Jose y yo nos colamos. Nos colocamos detrás de un estante
con ruedas y nos acercamos a la sala. En el centro de un salón había una enorme
marmitaal fuego amarillo y una señora enormemente gorda malencarada con una
gran verruga en su nariz larga removía su contenido. A su alrededor en corro
entre risas ebrias bailaban a medio vestir o desnudas mujeres hermosas acariciadas
y mimadas por íncubos y súcubos. En los rincones hombres y mujeres s
revolcaban, mientras la bruja mayor echaba y echaba ingredientes a la marmita
mientras pronunciaba una salmodia ininteligible.
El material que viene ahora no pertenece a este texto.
(* ===== verification/HttpServer.v ===== *)
(** * The HTTP server of the services
    ([logingame_server/src/main/httpserver.cpp], [http_manager.cpp]; the copies
    of [xlgame_touch_server/] have the same text, those of [template_http/] and
    [notify_adapter_v2/] rename types)

    One thread waits for sockets with epoll, collects what each client sends
    and hands it to [http_manager], which decodes it and queues the request for
    the workers; these answer through a queue of commands and a pipe.  The
    kernel and the log are those of [Socket.v].  A client is known by its
    descriptor and a tag; the object behind the slot is reached only from the
    slot.  The address of the peer is asked from the kernel only when the
    request has no X-REAL-IP header; the field [client_socket_addr] is written
    and never read, [str_data_write] is not used.  Counters of connections stay
    below 2^31. *)

From Stdlib Require Import String.
From S2P Require Import Prelude Text Utility MyCommon Config HttpPacket BlockQueue Socket.

(** ** Definitions: data *)
Record STU_EPOLL_DATA : Type := EpollData { data_fd : Z; data_tag : Z; str_data_recved : list Z }.

Record STU_EPOLL_RTN : Type := EpollRtn { clientfd : Z; fd_unify_tag : Z; str_data_send : list Z; cmd_type : Z }.

Definition PIPE_CMD_SEND : Z := 0.
Definition PIPE_CMD_CLOSE : Z := 1.

Inductive enum_notify_type : Type := enum_sock_new_conn | enum_sock_data_recv | enum_sock_close.

Definition HTTP_CHECK_DATA_OK : Z := 0.
Definition HTTP_CHECK_DATA_NEEDMORE : Z := -1.
Definition HTTP_CHECK_DATA_ERROR : Z := -2.

(** A decoded request with the fields [http_manager] adds. *)
Record http_request : Type := HttpRequest {
  request_packet : packet;
  m_clientfd : Z;
  m_client_tag : Z;
  m_addqueue_time_millsec : Z;
  m_unixtime_tag_map : gmap (list Z) (list Z);
}.

(** The fields of [httpserver] and [http_manager], the queue of the dispatcher,
    and the number of bytes in the pipe. *)
Record httpserver : Type := HttpServer {
  m_array_epoll_data : gmap Z STU_EPOLL_DATA;
  m_queue_send : block_queue STU_EPOLL_RTN;
  m_request_queue : block_queue http_request;
  m_clientcount : Z;
  m_client_history_count : Z;
  m_unify_id : Z;
  m_requst_count : Z;
  m_pipe : Z;
  m_log : list action;
}.

Definition set_slots (f : gmap Z STU_EPOLL_DATA → gmap Z STU_EPOLL_DATA) (s : httpserver) : httpserver :=
  HttpServer (f (m_array_epoll_data s)) (m_queue_send s) (m_request_queue s) (m_clientcount s) (m_client_history_count s)
    (m_unify_id s) (m_requst_count s) (m_pipe s) (m_log s).
Definition set_queue_send (q : block_queue STU_EPOLL_RTN) (s : httpserver) : httpserver :=
  HttpServer (m_array_epoll_data s) q (m_request_queue s) (m_clientcount s) (m_client_history_count s)
    (m_unify_id s) (m_requst_count s) (m_pipe s) (m_log s).
Definition set_requests (q : block_queue http_request) (count : Z) (s : httpserver) : httpserver :=
  HttpServer (m_array_epoll_data s) (m_queue_send s) q (m_clientcount s) (m_client_history_count s)
    (m_unify_id s) count (m_pipe s) (m_log s).
Definition set_counts (count history : Z) (s : httpserver) : httpserver :=
  HttpServer (m_array_epoll_data s) (m_queue_send s) (m_request_queue s) count history
    (m_unify_id s) (m_requst_count s) (m_pipe s) (m_log s).
Definition set_unify_id (id : Z) (s : httpserver) : httpserver :=
  HttpServer (m_array_epoll_data s) (m_queue_send s) (m_request_queue s) (m_clientcount s) (m_client_history_count s)
    id (m_requst_count s) (m_pipe s) (m_log s).
Definition set_pipe (n : Z) (s : httpserver) : httpserver :=
  HttpServer (m_array_epoll_data s) (m_queue_send s) (m_request_queue s) (m_clientcount s) (m_client_history_count s)
    (m_unify_id s) (m_requst_count s) n (m_log s).
Definition note (a : action) (s : httpserver) : httpserver :=
  HttpServer (m_array_epoll_data s) (m_queue_send s) (m_request_queue s) (m_clientcount s) (m_client_history_count s)
    (m_unify_id s) (m_requst_count s) (m_pipe s) (m_log s ++ [a]).

(** What the kernel says about a request: the address of the peer, and the
    clock, read twice, as [gettimeofday] gives it. *)
Record request_info : Type := RequestInfo { peer : option (list Z); clock1 : Z * Z; clock2 : Z * Z }.

(** ** Definitions: the server *)

(** [http_manager] asks for this size. *)
Definition m_epoll_maxsize : Z := 60000.

(** The state after the constructors. *)
Definition new_server : httpserver := HttpServer ∅ new_block_queue new_block_queue 0 0 0 0 0 [].

(** The slot of a descriptor; no function tests the index. *)
Definition get_slot (s : httpserver) (fd : Z) : outcome (option STU_EPOLL_DATA) :=
  if (0 <=? fd) && (fd <? m_epoll_maxsize) then Ret (m_array_epoll_data s !! fd) else Stuck.

Definition get_unify_tag (client_fd : Z) (s : httpserver) : Z * httpserver :=
  let s := set_unify_id (u64 (m_unify_id s + 1)) s in
  let unifyid := Z.land (m_unify_id s) (2 ^ 32 - 1) in
  let fd64 := u64 (Z.shiftl (u64 client_fd) 32) in
  (u64 (fd64 + unifyid), s).

(** *** Commands of the other threads *)
Definition submit (e : environment) (c : STU_EPOLL_RTN) (s : httpserver) : Z * httpserver :=
  let s := set_queue_send (add_queue (m_queue_send s) c) s in
  if bool_decide (env_write e (m_pipe s) 0 = -1) then (-1, s) else (0, set_pipe (m_pipe s + 1) s).

Definition send_data (e : environment) (fd unify_tag : Z) (str_data : list Z) (s : httpserver) : Z * httpserver :=
  submit e (EpollRtn fd unify_tag str_data PIPE_CMD_SEND) s.

Definition close_client (e : environment) (fd unify_tag : Z) (s : httpserver) : Z * httpserver :=
  submit e (EpollRtn fd unify_tag [] PIPE_CMD_CLOSE) s.

Definition get_client_count (s : httpserver) : Z := m_clientcount s.
Definition get_total_history_client_count (s : httpserver) : Z := m_client_history_count s.

(** *** [http_manager] *)

(** What the server needs of [HttpRequestPacket::Decode]: a result 0, -1 or -2,
    and -2 where there is no complete line. *)
Class RequestDecoder : Type := decode_request : packet → list Z → outcome (Z * packet).
Class RequestDecoderLaws `{RequestDecoder} : Prop := {
  decode_result p s r p' : decode_request p s = Ret (r, p') → r = 0 ∨ r = -1 ∨ r = -2;
  decode_unfinished p s : (13 ∉ s) → decode_request p s = Ret (-2, p);
}.

(** The decoder of [HttpPacket.v]. *)
#[export] Instance packet_decoder `{Boost} (iconv : list Z → Z → iconv_status * nat * list Z) : RequestDecoder := Decode iconv.

#[export] Instance packet_decoder_laws `{Boost} iconv : RequestDecoderLaws (H := packet_decoder iconv).
Proof.
  split; [apply Decode_result|]. intros p s H13. unfold decode_request, packet_decoder, Decode.
  pose proof (find_no_line [] s H13) as Hf. cbn [app] in Hf. change (slen []) with 0 in Hf. by rewrite Hf.
Qed.

Section http_manager.
Context `{Boost} `{RequestDecoder}.

(** [append] of a negative length throws. *)
Definition parse_http_request (i : request_info) (pdata : list Z) (length clientfd client_unify_tag : Z) (s : httpserver)
    : outcome (Z * httpserver) :=
  if length <? 0 then Stuck
  else
    let strdata := take (Z.to_nat length) pdata in
    let! r := decode_request new_packet strdata in
    let (decode_result, prquest) := (r : Z * packet) in
    if bool_decide (decode_result = -1) || bool_decide (decode_result = -2) then Ret (-1, s)
    else
      let prquest := generate_client_ip (peer i) prquest in
      let currenttime := get_cur_millseconds (clock2 i).1 (clock2 i).2 in
      let m := map_insert ∅ (str "1_recv_cmd") (format_uint64 currenttime) in
      let q := HttpRequest prquest clientfd client_unify_tag (get_cur_millseconds (clock1 i).1 (clock1 i).2) m in
      Ret (0, set_requests (add_queue (m_request_queue s) q) (u64 (m_requst_count s + 1)) s).
Lemma served_select_0 d' D D' x : served [REDIS_CMD_SELECT; print_dec 0] 0 d' D D' x → d' = 0.
Proof. intros Hs. inversion Hs; subst; try done. Qed.

(** The commands that only let keys go. *)
Definition reading (name : list Z) : Prop := name ∈ [REDIS_CMD_GET; REDIS_CMD_DEL; REDIS_CMD_SMEMBER; REDIS_CMD_SELECT].

Lemma served_expired name l d d' D D' x : reading name → served (name :: l) d d' D D' x → expired D D'.
Proof.
  intros Hn Hs. inversion Hs as [? ? ? ? ? Hx Ho| |]; subst; [|done..]. intros d2. destruct (decide (d2 = d')) as [->|]; [|auto].
  inversion Hx; subst; try done; exfalso; revert Hn; by apply (bool_decide_unpack _); vm_compute.
Qed.

Lemma tried_expired name l d D D' : reading name → tried (name :: l) d D D' → expired D D'.
Proof. intros Hn [?|(d' & x & Hx)]; [done|by eapply served_expired]. Qed.

Lemma select_fresh n s c :
  m_default_db s.1 = 0 → m_redis_context s.1 = Some c → fresh c →
  returns (selectdb (S (S n)) 0 s) (λ r, ready r.2 ∧ expired (db s) (db r.2)).
Proof.
  intros Hd Ec Hf. rewrite selectdb_S. unfold with_connection.
  set (s1 := set_default_db 0 s). assert (m_redis_context s1.1 = Some c) as Ec1 by done.
  rewrite (check_fresh n s1 c) by (done || apply Hf). cbn [mbind outcome_bind]. rewrite (bool_decide_eq_false_2 (0 = -1)), Ec1 by done.
  rewrite (check_fresh n s1 c) by (done || apply Hf). cbn [mbind outcome_bind]. rewrite (bool_decide_eq_false_2 (0 = -1)), Ec1 by done.
  eapply returns_bind, returns_mono; [by apply (request_fresh s1 c)|]. intros [reply s2]. cbn [fst snd].
  intros (Hd2 & c' & Ec' & Hr). change (m_default_db s1.1) with 0 in Hd2. change (db s1) with (db s) in Hr.
  assert (ready s2 ∧ expired (db s) (db s2)) as Hready.
  { destruct Hr as [(-> & K1 & K2 & K3)|(K1 & K2 & K3 & x & -> & K4)].
    - apply tried_expired in K3; [|by apply (bool_decide_unpack _); vm_compute]. split; [|done]. split; [done|]. exists c'. split; [done|].
      right. split; [done|]. apply K2, resp_select_plain.
    - pose proof (served_tried _ _ _ _ _ _ K4) as Ht. apply tried_expired in Ht; [|by apply (bool_decide_unpack _); vm_compute].
      apply served_select_0 in K4. split; [|done]. split; [done|]. exists c'. split; [done|]. by left. }
  by destruct reply.
Qed.

(** A connection made again. *)
Lemma reconnect_spec n s :
  m_default_db s.1 = 0 →
  returns (let (result, s) := connect s in
    if bool_decide (result = -1) then Ret (inl s) else let! r := selectdb (S (S n)) (m_default_db s.1) s in Ret (inr r.2))
    (λ r : state + state, match r with inl s' => client_ok s'.1 ∧ expired (db s) (db s') | inr s' => ready s' ∧ expired (db s) (db s') end).
Proof.
  intros Hd. destruct (connect_spec s Hd) as (s1 & He & Hok & [->|[-> (c & Ec & Hf)]]).
  - by rewrite (bool_decide_eq_true_2 (-1 = -1)).
  - rewrite (bool_decide_eq_false_2 (0 = -1)) by done. destruct Hok as [Hd1 _]. rewrite Hd1.
    eapply returns_bind, returns_mono; [by apply (select_fresh n s1 c)|]. intros [result s2] [Hr He2]. split; [done|]. by eapply expired_trans.
Qed.

Lemma check_connection_spec n s :
  client_ok s.1 →
  returns (check_connection (S (S (S n))) s) (λ r, expired (db s) (db r.2) ∧ (r.1 = -1 ∧ client_ok r.2.1 ∨ r.1 = 0 ∧ ready r.2)).
Proof.
  intros [Hd Hc]. rewrite check_connection_S.
  assert (∀ s1, expired (db s) (db s1) → m_default_db s1.1 = 0 → ∀ c, m_redis_context s1.1 = Some c → (err c = 0 → ready s1) →
    returns (if bool_decide (err c ≠ 0) then
               let (result, s) := connect (free_context c s1) in
               if bool_decide (result = -1) then Ret (-1, s) else let! r := selectdb (S (S n)) (m_default_db s.1) s in Ret (0, r.2)
             else Ret (0, s1))
      (λ r, expired (db s) (db r.2) ∧ (r.1 = -1 ∧ client_ok r.2.1 ∨ r.1 = 0 ∧ ready r.2))) as Hagain.
  { intros s1 He Hd1 c Ec Hr. case_bool_decide as Herr; [|cbn; split; [done|right; split; [done|apply Hr; tauto]]].
    pose proof (reconnect_spec n (free_context c s1) Hd1) as Hn. destruct (connect (free_context c s1)) as [result s2].
    assert (expired (db s) (db (free_context c s1))) as He1 by (eapply expired_trans; [exact He|apply (free_law c)]).
    case_bool_decide; cbn [returns] in Hn |- *.
    - destruct Hn. split; [by eapply expired_trans|by left].
    - apply returns_bind. destruct (selectdb _ _ s2) as [[result2 s3]| |]; [|done..]. destruct Hn. split; [by eapply expired_trans|by right]. }
  destruct (m_redis_context s.1) as [c|] eqn:Ec.
  - cbn [mbind outcome_bind]. rewrite Ec. apply Hagain; [apply expired_refl|done..|]. intros Herr. split; [done|]. exists c. split; [done|]. left.
    destruct (Hc c eq_refl); [done|]. done.
  - eapply returns_bind, returns_mono; [by apply (reconnect_spec n s)|]. intros [s1|s1].
    + intros [Hok He]. split; [done|by left].
    + intros [Hready He]. destruct Hready as (Hd1 & c & Ec1 & Hc1). rewrite Ec1. apply Hagain; [done..|]. intros _. split; [done|]. by exists c.
Qed.

Lemma ask_fresh cmd s c :
  m_default_db s.1 = 0 → m_redis_context s.1 = Some c → fresh c → (∀ d' D D' x, served cmd 0 d' D D' x → d' = 0) →
  returns (request cmd s) (asked cmd s).
Proof.
  intros Hd Ec Hf Hcmd. eapply returns_mono; [by apply (request_fresh s c)|]. intros [reply s2]. cbn [fst snd]. rewrite Hd.
  intros (Hd2 & c' & Ec' & [(-> & K1 & _ & K3)|(K1 & K2 & K3 & x & -> & K4)]).
  - split; [by eapply context_ok; [..|left]|]. by left.
  - pose proof (Hcmd _ _ _ _ K4) as Es. rewrite Es in K4. split; [|right; by exists x]. eapply context_ok; [done..|]. by right.
Qed.

(** When a text with a [%] is undefined: the connection has to be made again. *)
Definition risky (cmd : list (list Z)) s : Prop := 37 ∈ mjoin cmd ∧ ∀ c, m_redis_context s.1 = Some c → err c ≠ 0.

(** A command that does not select another database. *)
Lemma ask_spec cmd s :
  client_ok s.1 → (∀ d' D D' x, served cmd 0 d' D D' x → d' = 0) → mostly (risky cmd s) (ask cmd s) (asked cmd s).
Proof.
  intros Hok Hcmd. unfold RedisClient.ask, with_connection, depth.
  assert ((∃ c, m_redis_context s.1 = Some c ∧ err c = 0) ∨ ∀ c, m_redis_context s.1 = Some c → err c ≠ 0) as [(c & Ec & Herr)|Hlost].
  { destruct (m_redis_context s.1) as [c|]; [|by right]. destruct (decide (err c = 0)); [left; by exists c|right; by intros ? [= <-]]. }
  { rewrite (check_fresh 3 s c) by done. cbn [mbind outcome_bind]. rewrite (bool_decide_eq_false_2 (0 = -1)), Ec by done.
    apply mostly_returns, (ask_fresh cmd s c); [apply Hok|done| |done]. by destruct (proj2 Hok c Ec). }
  eapply mostly_bind; [apply mostly_returns, (check_connection_spec 1 s Hok)|]. intros [result s1]. cbn [fst snd].
  intros [He [[-> Hok1]|[-> (Hd & c & Ec & Hc)]]]; [by apply asked_nothing|].
  rewrite (bool_decide_eq_false_2 (0 = -1)), Ec by done.
  assert (mostly (37 ∈ mjoin cmd) (request cmd s1) (asked cmd s1)) as Hr.
  { destruct Hc as [Hf|[Herr Hp]]; [apply mostly_returns|]; [by apply (ask_fresh cmd s1 c)|by apply (request_stale s1 c)]. }
  eapply mostly_mono; [exact Hr|done|]. intros [reply s2] [Hok2 Hx]. split; [done|]. destruct Hx as [[-> Ht]|(x & -> & Hx)]; [left|right].
  - split; [done|]. by eapply expired_tried.
  - exists x. split; [done|]. by eapply expired_served.
Qed.

(** Over a connection in order, with nothing under way, the command [cmd] is sent
    and hiredis answers the reply [x]; [s'] is the state then. *)
Definition replied (cmd : list (list Z)) s (x : redisReply) s' : Prop :=
  ∃ c c1 c2 w, m_redis_context s.1 = Some c ∧ fresh c ∧ redisAppendCommand c cmd = (0, c1) ∧
    redisGetReply c1 s.2 = (0, Some x, c2, w) ∧ s' = (RedisClient (Some c2) (m_default_db s.1), w).

Lemma ask_replied cmd s x s' : replied cmd s x s' → ask cmd s = Ret (Some x, s').
Proof.
  intros (c & c1 & c2 & w & Ec & (Herr & Eo & Ep & Es) & E1 & E2 & ->). unfold RedisClient.ask, with_connection, depth.
  rewrite (check_fresh 3 s c) by done. cbn [mbind outcome_bind]. rewrite (bool_decide_eq_false_2 (0 = -1)), Ec by done.
  unfold RedisClient.request. rewrite Ec, E1. rewrite (bool_decide_eq_false_2 (0 ≠ 0)) by lia.
  apply append_law in E1 as [(_ & F1 & F2 & _)|[? _]]; [|done].
  unfold RedisClient.commit_cmd. cbn [set_context fst snd m_redis_context]. unfold RedisClient.resend.
  rewrite bool_decide_eq_false_2 by (rewrite F1; lia). cbn [mbind outcome_bind]. unfold receive. cbn [set_context fst snd m_redis_context].
  unfold is_cmd_send_out. rewrite F2, Eo. assert (bool_decide (c_string ([] ++ resp cmd) = []) = false) as -> by done.
  rewrite E2. by rewrite (bool_decide_eq_false_2 (0 ≠ 0)) by lia.
Qed.
End client_lemmas.

(** *** What the server answers to a command *)
#[local] Ltac served_inv H :=
  apply served_serves in H as (-> & H & _); [|by apply (bool_decide_unpack _); vm_compute]; inversion H; subst; try done.

Lemma serves_set_inv k v K K' x :
  serves [REDIS_CMD_SET; k; v] K K' x →
  ((∃ text, x = Reply REDIS_REPLY_ERROR 0 (Some text) [] ∧ K' ⊆ K) ∨
   (x = status REDIS_REPLY_STATUS_OK ∧ delete k K' ⊆ K ∧ ∀ y, K' !! k = Some y → y = (Text v, None))).
Proof. intros Hs. inversion Hs; subst; try done; [left; by eexists|by right]. Qed.

Lemma serves_get_inv k K K' x :
  serves [REDIS_CMD_GET; k] K K' x →
  (∃ text, x = Reply REDIS_REPLY_ERROR 0 (Some text) []) ∨ (∃ v t, x = Reply REDIS_REPLY_STRING 0 (Some v) [] ∧ at_key k (Text v) t K) ∨
  (x = Reply REDIS_REPLY_NIL 0 None [] ∧ K' !! k = None).
Proof. intros Hs. inversion Hs; subst; try done; [left; by eexists|right; left; eexists _, _; by split|by right; right]. Qed.

Lemma serves_del_inv k K K' x :
  serves [REDIS_CMD_DEL; k] K K' x →
  (∃ text, x = Reply REDIS_REPLY_ERROR 0 (Some text) []) ∨ ∃ n, x = number n ∧ 0 ≤ n ≤ 1 ∧ K' !! k = None ∧ (n = 1 → is_Some (K !! k)).
Proof. intros Hs. inversion Hs; subst; try done; [left; by eexists|right; eexists; split; [reflexivity|]; repeat (split; [assumption|]); assumption]. Qed.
Poco antes de amanecer. Del interior de la marmita brotó la
imagen un macho cabrío que berreó, lamió los senos de la anciana. Escupió en el
interior del mejunje y desapareció. En un instante todos los danzantes dejaron
de bailar. Voltearon la marmita en pequeños moldes que después colocaron en las
bolsitas.
La puerta se abrió. Entró la Jefa de Farmacia. “Buen
trabajo, hemos reducido el gasto a un veinte por ciento” “Nuestro jefe también
está contento cada vez más almas. Pronto empezaremos en los Arcos y el Rafael Méndez” “ Adiós” y todas, menos la jefa de farmacia
salieron con sus escobas por la ventana antes del primer rayo de sol.
Cuando salió. La seguimos sin que reparara en nosotros,
subimos a la sesión y dimos el pase.
2 comentarios:
animando al enfermo.....¿he?
en tu crónica, no haces mas que corroborar, la idea que todos teníamos de "la arre y saca"
que tal andas?
SE va ampliando el círculo, pero trabajo en un sitio que para muchos es como Fátima. Me gusta desmitificar.